Companies need to reconsider their policies, procedures and related controls to make sure
they consider the possibility that electronic communications may be spoofed or manipulated.
This means determining whether emails can be accepted as authorization to enter into
transactions without additional verification or authentication.
How we see it
The pervasive use of electronic forms of communications and the general expectation that
such communications are trustworthy creates risks for companies that need to be considered.
Registrants may need to revisit their controls related to the authorization of the transfer of
funds and changes to vendor master file data and their training for employees. Registrants
should also consider the implications of any related deficiencies on their internal control over
financial reporting (ICFR).
EY resources
► To the Point, SEC highlights the
need for companies to focus on
controls that prevent cyber-
related fraud
(SCORE No. 04815-181US)
EY AccountingLink | ey.com/us/accountinglink
6 | SEC in Focus Issue 1, January 2019
SEC staff will monitor registrants’ Brexit and LIBOR disclosures
With the United Kingdom (UK) expected to withdraw from the European Union (EU)
(i.e., Brexit) in March 2019, Chairman Clayton and the SEC staff have said they will focus on
disclosures of company-specific risks associated with Brexit.
Registrants with operations and/or investments in the UK and the EU need to monitor
developments and consider the accounting and financial reporting implications of the
uncertainty related to Brexit, including the possibility that there may not be a final agreement
in place by the deadline. William Hinman, the Director of the SEC’s Division of Corporation
Finance, said his staff has reviewed a sample of 100 companies’ Brexit-related disclosures,
which ranged from a single bullet item in the list of international operations’ risk factors to
more thoughtful and company-specific disclosures that would be helpful for investors.
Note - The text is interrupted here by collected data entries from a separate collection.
Lemma undelivered_ok fuel node sp st i l1 l2 op : represents_with node sp st → signals_of (members sp) i = l1 ++ l2 → (length l2 ≤ fuel)%nat →
  let found := List.find (λ n, 0 <? pending sp i n) l2 in
  ∃ st', undelivered_loop fuel (node i <$> head l2) op st = Ok ((λ n, set_signal n op) <$> found, st') ∧
    represents_with node (match found with Some n => sp_pending i n (pending sp i n - 1) sp | None => sp end) st'.
Proof.
  intros Rep. revert fuel l1. induction l2 as [|n l2 IH]; intros fuel l1 El Hf; [exists st; by destruct fuel|].
  destruct fuel as [|fuel]; [cbn in Hf; lia|]. destruct (signal_in_list (members sp) i l1 n l2 El) as (Hi & Ha & _).
  pose proof (h_node _ _ _ _ (r_registered _ _ _ Rep) i n Hi) as Hr. cbn [undelivered_loop head fmap option_fmap option_map List.find].
  erewrite bind_ok by (apply get_reg_ok; exact Hr). cbn [undelivered_ reg_of].
  destruct (0 <? pending sp i n).
  - destruct (pending_ok node sp st i n (pending sp i n - 1) Rep Hi) as (st' & E & Rep'). erewrite bind_ok by exact E. by exists st'.
  - cbn [next_in_set_ reg_of]. rewrite Ha. apply (IH fuel (l1 ++ [n])); [by rewrite <- app_assoc|cbn in Hf; lia].
Qed.

Lemma wait_ok node sp st i op : represents_with node sp st → owner i ∈ known sp →
  ∃ st', start_wait_op i op st = Ok (tt, st') ∧ represents_with node (spec_wait i op sp) st'.
Proof.
  intros Rep Hs. unfold start_wait_op, spec_wait. destruct (work_ok node sp st (owner i) 1 Rep Hs) as (st1 & E1 & Rep1).
  erewrite bind_ok by exact E1. set (sp1 := sp_work (owner i) 1 sp) in *. erewrite bind_ok by reflexivity.
  rewrite (h_set _ _ _ _ (r_registered _ _ _ Rep1)). change (members sp) with (members sp1) in *.
  destruct (undelivered_ok (S set_fuel) node sp1 st1 i [] (signals_of (members sp1) i) op Rep1 eq_refl) as (st2 & E2 & Rep2).
  { pose proof (length_signals (members sp1) i). lia. }
  erewrite bind_ok by exact E2. fold (first_pending i sp1) in *. destruct (first_pending i sp1) as [n|]; cbn [fmap option_fmap option_map].
  - by apply post_ok.
  - eexists. split; [reflexivity|]. rewrite <- (r_waits _ _ _ Rep2). by apply waiting_ok.
Qed.

(** ** Delivering *)

Lemma touch_members n i sp : members (touch n i sp) = members sp ∧ known (touch n i sp) = known sp ∧ live (touch n i sp) = live sp.
Proof. unfold touch. by destruct (waiting sp i). Qed.

Lemma touch_all_pipe n l sp : in_pipe (touch_all n l sp).2 = in_pipe sp.
Proof. revert sp. induction l as [|i l IH]; intros sp; [done|]. cbn. rewrite IH. unfold touch. by destruct (waiting sp i). Qed.
(* ===== verification/SignalServices.v ===== *)
(** * The services of the signal sets (asio/detail/impl/signal_set_service.ipp)

    The doubly linked list of the services, what a fork does, and the completions that the
    schedulers run: as the specification says. *)

From Stdlib Require Import ZArith Lia.
From stdpp Require Import base gmap functions numbers list.
From S2P Require Import Prelude.
From S2P Require Import Chain.
From S2P Require Import SignalSet.
From S2P Require Import SignalSpec.
From S2P Require Import SignalRefine.

#[local] Open Scope Z_scope.

Section Services.
Context `{W : Surroundings}.
Implicit Types (i s : nat) (n k : Z) (st : signal_state) (sp : sigspec) (node : nat → Z → nat).

(** ** The list *)

Lemma on_service_some f s st : is_Some (services st !! s) → on_service s f st = Ok (tt, set_services (alter' f (Some s) (services st)) st).
Proof. intros [sv Hs]. unfold on_service. rewrite Hs. cbn. by rewrite (alter_some f s _ sv). Qed.

Lemma on_service'_ok f p st : (∀ s, p = Some s → is_Some (services st !! s)) →
  on_service' p f st = Ok (tt, set_services (alter' f p (services st)) st).
Proof.
  destruct p as [s|]; intros H; [by apply on_service_some, H|]. cbn. unfold mret, M_ret. by destruct st.
Qed.

Lemma services_set m st : services (set_services m st) = m.
Proof. done. Qed.

Lemma services_list l st : services (set_list l st) = services st.
Proof. done. Qed.

Ltac services_simpl := repeat first [rewrite services_set | rewrite services_list | rewrite alter'_some].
The SEC staff has said that it expects companies to expand disclosures about the potential
effects of Brexit on matters such as taxes, assets, financing and business operations, where
material. Additional disclosures may be necessary in the notes to the financial statements or
in other parts (e.g., management’s discussion and analysis) of a registrant’s next periodic
report (annual or quarterly) to describe implications to foreign operations that are materially
affected by these developments, including the following:
• Risks disclosures — A registrant should consider whether there have been material
changes in its previously disclosed risk factors related to Brexit or whether the company
is exposed to any new risk factors. These disclosures should be tailored to the registrant’s
facts and circumstances, including discussing the registrant’s affected foreign operations
and the specific effects on those operations and its liquidity and financial condition.
• Known trends or uncertainties1
— Although the effects of Brexit may be difficult to predict
with precision, a registrant should consider whether to disclose forward-looking information
about reasonably likely effects on matters such as income taxes, financing and operations.
• Critical accounting estimates — Registrants should consider whether to make additional
quantitative and qualitative disclosures to describe uncertainty associated with fair value
estimates related to impairments of investments, goodwill and other assets (e.g., effects
of Brexit on assumptions and related sensitivities to goodwill impairment).
Likewise, the SEC staff said it has started to review disclosures in connection with the planned
phaseout of LIBOR to see whether registrants describe the types of backstop arrangements
that may be in place if LIBOR is no longer quoted, noting that it expects registrants to start
thinking through potential effects and making more detailed disclosures. The staff expects
registrants to provide disclosures about the effects of the LIBOR phaseout if the effects are
material to items such as liquidity, debt covenant compliance and hedge accounting. In each
of these cases, the disclosures should evolve as companies learn more about the likelihood
and materiality of the effects.
Enforcement activities
Record-breaking year for SEC’s whistleblower program
In the fiscal year ended 30 September 2018, the SEC’s whistleblower program received
5,200 tips and awarded more than $168 million to 13 individual whistleblowers. This amount
exceeded the total amount awarded in all prior years combined “and reflects the significance
of the information that whistleblowers are reporting to the Commission,” Chief of the Office
of the Whistleblower Jane Norberg said.
The SEC has proposed amendments to the whistleblower rules that would clarify the requirements
for anti-retaliation protection and provide the SEC additional flexibility in scaling payments to
incentivize whistleblowers.
EY resources
► Technical Line, Accounting and
reporting considerations for
Brexit
(SCORE No. 04678-181US)
► Technical Line, 2018 year-end
accounting and disclosure
reminders
(SCORE No. 05247-181US)
In 2018, the SEC’s
whistleblower
program received
5,200 tips and
awarded more
than $168 million
to whistleblowers.
EY AccountingLink | ey.com/us/accountinglink
7 | SEC in Focus Issue 1, January 2019
Organic food company charged with internal controls failures
A natural and organic food company settled charges related to weaknesses in its internal
controls related to sales practices aimed at helping the company meet its internal sales targets.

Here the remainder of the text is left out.